* Problem to work on
After locating the line that contains "([utils/*_handler.py], function [transform_image]" in the records below, write out exactly that line and each line after it through the one that contains "The device queries", and nothing else.

Segment Start: Data for review

(** * AI Image Variations: the multi-backend transformation dispatch layer

    A shallow embedding of the six backend adapters
    ([utils/*_handler.py], function [transform_image] of each) and of the
    variation loop of [app.py] ([render_transform], [render_results]),
    together with the functions around them: [transform_with_style] of each
    adapter, [unload_pipeline], [init_session_state], [validate_image] and
    the two layout functions of [utils/image_processor.py].

    Conventions of the embedding.
    - Python values that the code inspects dynamically (decoded JSON, the
      output of [replicate.run], the second component of the result tuple)
      are values of one type [pyval].
    - [float] is the kernel's binary64 type; [1.0 - strength] and
      [strength < 0.5] are IEEE operations, as in CPython.
    - Code runs in a monad [M S] threading a state [S] (the outside world
      and the module globals), an exception result, and the list of the
      external calls made, in the order they were made.
    - Every call into a library that talks to the outside (requests,
      replicate, huggingface_hub, torch, diffusers, streamlit, time, random)
      is answered by an oracle of the record [Ext]; pure library functions
      (PIL decoding, base64, [str()]) are fields of the record [Lib].  Both
      are universally quantified: oracles may return any response and raise
      any exception of class [Exception].
    - [print] is diagnostic output and is not modelled, except where the
      printed expression can itself raise on a dynamically typed value
      ([output_url[:50]], [result_image.size]); those are kept as checks.
      The device queries inside the banner of the local handler are
      diagnostics too.  Importing a handler module, the layout calls of
      streamlit and the [torch.inference_mode()] context are taken to
      succeed without effect.
    - Exceptions are those of class [Exception]; [KeyboardInterrupt] and
      [SystemExit] are outside the model.
    - Strings are byte strings: [s[:n]] takes [n] bytes and [lower] maps
      ASCII letters. *)

From Stdlib Require Import Floats ZArith String Ascii List Bool Lia.
From stdpp Require Import base option list strings gmap pretty.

Segment End: Data for review

* Response to the exercise
    ([utils/*_handler.py], function [transform_image] of each) and of the
    variation loop of [app.py] ([render_transform], [render_results]),
    together with the functions around them: [transform_with_style] of each
    adapter, [unload_pipeline], [init_session_state], [validate_image] and
    the two layout functions of [utils/image_processor.py].

    Conventions of the embedding.
    - Python values that the code inspects dynamically (decoded JSON, the
      output of [replicate.run], the second component of the result tuple)
      are values of one type [pyval].
    - [float] is the kernel's binary64 type; [1.0 - strength] and
      [strength < 0.5] are IEEE operations, as in CPython.
    - Code runs in a monad [M S] threading a state [S] (the outside world
      and the module globals), an exception result, and the list of the
      external calls made, in the order they were made.
    - Every call into a library that talks to the outside (requests,
      replicate, huggingface_hub, torch, diffusers, streamlit, time, random)
      is answered by an oracle of the record [Ext]; pure library functions
      (PIL decoding, base64, [str()]) are fields of the record [Lib].  Both
      are universally quantified: oracles may return any response and raise
      any exception of class [Exception].
    - [print] is diagnostic output and is not modelled, except where the
      printed expression can itself raise on a dynamically typed value
      ([output_url[:50]], [result_image.size]); those are kept as checks.
      The device queries inside the banner of the local handler are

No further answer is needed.